A hierarquia é um problema?

Mas também há estudantes e investigadores que não experienciam “um sentimento de pertença real” — em parte porque “o meio académico é um dos mais hierarquizados”. Existem ainda outros motivos “não tão falados”, como “a discriminação das minorias”. “Há membros que não sentem fazer parte porque existe bullying, intimidação, assédio, racismo, xenofobia. São problemas reais, tanto quanto os problemas de saúde mental, mas não são tão falados nem expostos. Nestes casos, a saúde mental fica ainda mais prejudicada”, frisa Carolina. 

O estudo Joy and Stress Triggers: A global survey on mental health among researchers (Gatilhos de alegria e stress: uma pesquisa global sobre saúde mental entre investigadores, ​numa tradução livre para português), da Cactus Foundation, permite uma leitura mais recente sobre o tema. Afinal, “uma grande proporção do período de pesquisa deu-se durante a pandemia da covid-19”. De acordo com o estudo, quase 50% dos investigadores que responderam (um total de 13 mil, espalhados por mais de 160 países) indicou que “o ambiente académico em que trabalharam os inspirou a trabalhar em prol dos seus objectivos de investigação”. Muitos falaram “do apoio dos seus pares”, mas notaram existir uma menor sensação de inspiração e apoio por parte das posições de liderança.

Quanto ao tempo dedicado ao trabalho, o estudo aponta que “investigadores que trabalham em ambiente académico foram mais propensos a reportar trabalhar para lá de 50 horas por semana (32%)”. Para além disso, 65% disseram ter sentido “tremenda pressão para publicar papers” ou completar projectos. Junta-se a isso o facto de 37% da amostra ter “experienciado ou estar a experienciar” discriminação, assédio ou bullying. De 13 mil investigadores, quase metade disse não falar sobre “sentimentos de stress ou de ansiedade relacionados com o trabalho” com “pessoas relevantes” ou “autoridades” no local de trabalho. Isto porque essa vulnerabilidade poderia “não ser levada a sério” e porque “estes sentimentos eram parte da vida académica” — o que muitas vezes “impediu os investigadores de procurarem ajuda profissional”.

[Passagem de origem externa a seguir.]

Definition upstream_source : SourceConfig :=
  {| src_Name := "up"; src_Git := None; src_API := Some {| api_Endpoint := "https://up.example/"; api_Timeout := "30s" |}; src_File := None;
     src_Managed := None; src_Kubernetes := None; src_SyncPolicy := None; src_Filter := None; src_Claims := None |}.

Lemma two_pages_fetched :
  match FetchRegistry (default_handlers (H := two_pages) (fun _ => true) "2026-01-01T00:00:00Z") upstream_source with
  | Ok res => (sj_Name <$> ur_Servers (fr_Registry res), fr_Hash res, fr_ServerCount res) = (["io.a/one"; "io.a/two"], "io.a/one,io.a/two", 2%Z)
  | Err _ => False
  end.
Proof. vm_compute. reflexivity. Qed.
Lemma endless_refused :
  fetchAllServers (H := endless) 5 "https://up.example" =
  Err (EMsg "pagination exceeded maximum pages (%d), possible infinite loop or malicious upstream").
Proof. vm_compute. reflexivity. Qed.

Lemma fetch_terminates_witness :
  fetchAllServers (H := endless) 5 "https://up.example" = fetchAllServers (H := thousand) 5 "https://up.example".
Proof.
  apply (fetch_terminates endless thousand 5 "https://up.example"); [intros url; reflexivity|].
  intros k url [_ Hk]. cbn [Do endless thousand]. rewrite (proj2 (Nat.leb_le k 1000) Hk). reflexivity.
Defined.
End FetchingExample.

O problema da saúde mental dos académicos sempre existiu e vai existir. É preciso haver uma reflexão por parte das universidades, ouvir as necessidades das pessoas, trazer especialistas”, nota Francisco. A existência de um “espaço onde as pessoas pudessem falar sem haver um prejuízo por isso” pode ajudar a diminuir a distância que separa “a base do topo”, explica Carolina. Assim, a título de exemplo, um estudante poderá falar com o seu orientador apenas sobre trabalho, mas deverá ter “pontos de contacto distintos” se “precisar de falar de outra coisa” — ou desabafar. Para além disso, Francisco defende ser necessário “promover a cultura do bem-estar e integridade” nas academias: “Devo ter a possibilidade e sentir-me confortável para dizer ao meu supervisor algo como: ‘Hoje não vou, não me sinto bem.’” Apesar de tudo, afirma, esta é uma “questão cultural”. Mas é preciso que “as universidades conheçam quem têm dentro das suas portas”. Porque, como explica Carolina, a saúde mental “tem impacto na própria produção de ciência” — e isso “influencia a própria sociedade”.